Information shown
(** Padding then zipping loses nothing: the lists [_align_lists] returns
    all have the length of the longest input list, and the tuples line 118
    builds from them are, for every position below that length, the
    entries of the input lists at that position, [None] where a list is
    too short. *)
Theorem align_lists_then_zip (lists : list (list string)) :
  length (_align_lists lists) = length lists
  ∧ Forall (λ P, length P = max_list (length <$> lists)) (_align_lists lists)
  ∧ (∀ i L, lists !! i = Some L →
       ∃ P, _align_lists lists !! i = Some P ∧ take (length L) P = Some <$> L
            ∧ drop (length L) P = replicate (max_list (length <$> lists) - length L) None)
  ∧ zip_star (_align_lists lists)
    = aligned_tuple lists <$> seq 0 (max_list (length <$> lists)).
Proof.
  split_and!.
  - unfold _align_lists. by rewrite length_fmap.
  - apply align_lists_rect.
  - intros i L HL. eexists. split.
    + unfold _align_lists. by rewrite list_lookup_fmap, HL.
    + cbn. rewrite <- (length_fmap Some L) at 1 3.
      by rewrite take_app_length, drop_app_length.
  - apply zip_star_align_lists.
Qed.

(** * The further statements on sample tables *)

Lemma padding_row_tuples_witness :
  ∃ lists tuples,
    row_lists accidents ["Security_measures"; "User_of_security_measures"] "," 1 = inr lists
    ∧ row_tuples accidents ["Security_measures"; "User_of_security_measures"] "," false 1
      = inr tuples
    ∧ tuples = aligned_tuple lists <$> seq 0 (max_list (length <$> lists))
    ∧ length tuples = max_list (length <$> lists)
    ∧ Forall (λ t, length t = 2) tuples
    ∧ ∀ q L p tok, lists !! q = Some L → L !! p = Some tok →
        ∃ t, tuples !! p = Some t ∧ t !! q = Some (Some tok).
Proof.
  apply (padding_row_tuples accidents ["Security_measures"; "User_of_security_measures"]
           "," 1).
  - exact wf_frame_accidents.
  - discriminate.
  - apply (proj1 (Forall_forall (λ c, c ∈ df_columns accidents) _)). compute_done.
  - simpl. lia.
Defined.

Lemma strict_agrees_with_padding_witness :
  explode_aligned_columns 0 ["User_of_security_measures"; "Sex"] "," false true [accidents]
  = explode_aligned_columns 0 ["User_of_security_measures"; "Sex"] "," false false [accidents].
Proof.
  apply (strict_agrees_with_padding [accidents] 0 accidents).
  - reflexivity.
  - intros i lists Hlists. apply (lengths_of_rect lists 2).
    destruct i as [|[|i]]; vm_compute in Hlists; [| |discriminate Hlists];
      injection Hlists as <-; repeat constructor.
Defined.

Lemma explode_returns_witness :
  ∃ out,
    explode_aligned_columns 0 ["Security_measures"; "User_of_security_measures"] ","
      false false [accidents]
    = (inr out, [accidents] ++ [accidents]).
Proof.
  apply (explode_returns [accidents] 0 accidents).
  - reflexivity.
  - exact wf_frame_accidents.
  - discriminate.
  - compute_done.
  - apply (proj1 (Forall_forall (λ c, c ∈ df_columns accidents) _)). compute_done.
  - discriminate.
  - by left.
Defined.

Lemma explode_first_row_empty_raises_witness :
  ∃ n, 1 ≤ n
    ∧ explode_aligned_columns 0 ["A"; "B"] "," true false [hollow_pair]
      = (inl (ValueError (ShapeMismatch (n, 1) (n, 2))), [hollow_pair] ++ [hollow_pair]).
Proof.
  apply (explode_first_row_empty_raises [hollow_pair] 0 hollow_pair ["A"; "B"] "," false).
  - reflexivity.
  - discriminate.
  - intros i Hi. exists []. destruct i as [|i]; [reflexivity|simpl in Hi; lia].
  - simpl. lia.
  - reflexivity.
Defined.

Lemma explode_result_shape_witness :
  ∃ counts : list nat,
    length counts = 2
    ∧ (∀ i, i < 2 →
         ∃ l, row_tuples gappy ["A"; "B"] "," false i = inr l
           ∧ counts !! i = Some (max 1 (length l)))
    ∧ nrows gappy_kept = sum_list counts
    ∧ df_columns gappy_kept = filter (λ k, k ≠ "_combined") (df_columns gappy)
    ∧ wf_frame gappy_kept.
Proof.
  apply (explode_result_shape [gappy] ([gappy] ++ [gappy]) 0 gappy ["A"; "B"] "," true false
           gappy_kept).
  - reflexivity.
  - exact wf_frame_gappy.
  - compute_done.
  - reflexivity.
Defined.

Lemma explode_cells_witness :
  ∃ counts : list nat,
    length counts = 2
    ∧ (∀ k, k < 2 →
         ∃ lk, row_tuples gappy ["A"; "B"] "," false k = inr lk
           ∧ counts !! k = Some (max 1 (length lk)))
    ∧ sum_list (take 0 counts) + 1 < 3
    ∧ (∀ c s x, df_getitem gappy c = inr s → c ≠ "_combined" → c ∉ ["A"; "B"] →
         values s !! 0 = Some x →
         ∃ s', df_getitem gappy_kept c = inr s'
               ∧ values s' !! (sum_list (take 0 counts) + 1) = Some (Scalar x))
    ∧ (∀ q c v, ["A"; "B"] !! q = Some c → c ≠ "_combined" →
         [Some "y"; None] !! q = Some v →
         ∃ s', df_getitem gappy_kept c = inr s'
               ∧ values s' !! (sum_list (take 0 counts) + 1) = Some (of_field v)).
Proof.
  apply (explode_cells [gappy] ([gappy] ++ [gappy]) 0 gappy ["A"; "B"] "," true false
           gappy_kept 0 1 [[Some "x"; Some "u"]; [Some "y"; None]] [Some "y"; None]).
  - reflexivity.
  - exact wf_frame_gappy.
  - compute_done.
  - reflexivity.
  - simpl. lia.
  - reflexivity.
  - reflexivity.
Defined.

Lemma keep_empty_rows_without_empty_rows_witness :
  explode_aligned_columns 0 ["Security_measures"; "User_of_security_measures"] ","
    true false [accidents]
  = explode_aligned_columns 0 ["Security_measures"; "User_of_security_measures"] ","
      false false [accidents].
Proof.
  apply (keep_empty_rows_without_empty_rows [accidents] 0 accidents).
  - reflexivity.
  - exact wf_frame_accidents.
  - intros i l Hi Hrow.
    destruct i as [|[|i]]; [| |simpl in Hi; lia];
      vm_compute in Hrow; injection Hrow as <-; discriminate.
Defined.

Lemma tokens_hold_no_delimiter_witness :
  Forall (λ t, ¬ PyStr.occurs ","%char t ∧ Token t) ["Seat Belt"; "Helmet"].
Proof.
  apply (tokens_hold_no_delimiter (Str " Seat Belt, ,Helmet,") ","%char). reflexivity.
Defined.

Lemma tokenize_join_idempotent_witness :
  _split_to_list (Str (PyStr.join "," ["Seat Belt"; "Helmet"])) ","
  = inr ["Seat Belt"; "Helmet"].
Proof.
  apply (tokenize_join_idempotent (Str " Seat Belt, ,Helmet,") ","%char). reflexivity.
Defined.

Assignment
In the entries above, find the line with "gappy_kept = sum_list counts" and the line with "counts) + 1 < 3", then set down exactly those two and every line between them, nothing else.

Output of the task
    ∧ nrows gappy_kept = sum_list counts
    ∧ df_columns gappy_kept = filter (λ k, k ≠ "_combined") (df_columns gappy)
    ∧ wf_frame gappy_kept.
Proof.
  apply (explode_result_shape [gappy] ([gappy] ++ [gappy]) 0 gappy ["A"; "B"] "," true false
           gappy_kept).
  - reflexivity.
  - exact wf_frame_gappy.
  - compute_done.
  - reflexivity.
Defined.

Lemma explode_cells_witness :
  ∃ counts : list nat,
    length counts = 2
    ∧ (∀ k, k < 2 →
         ∃ lk, row_tuples gappy ["A"; "B"] "," false k = inr lk
           ∧ counts !! k = Some (max 1 (length lk)))
    ∧ sum_list (take 0 counts) + 1 < 3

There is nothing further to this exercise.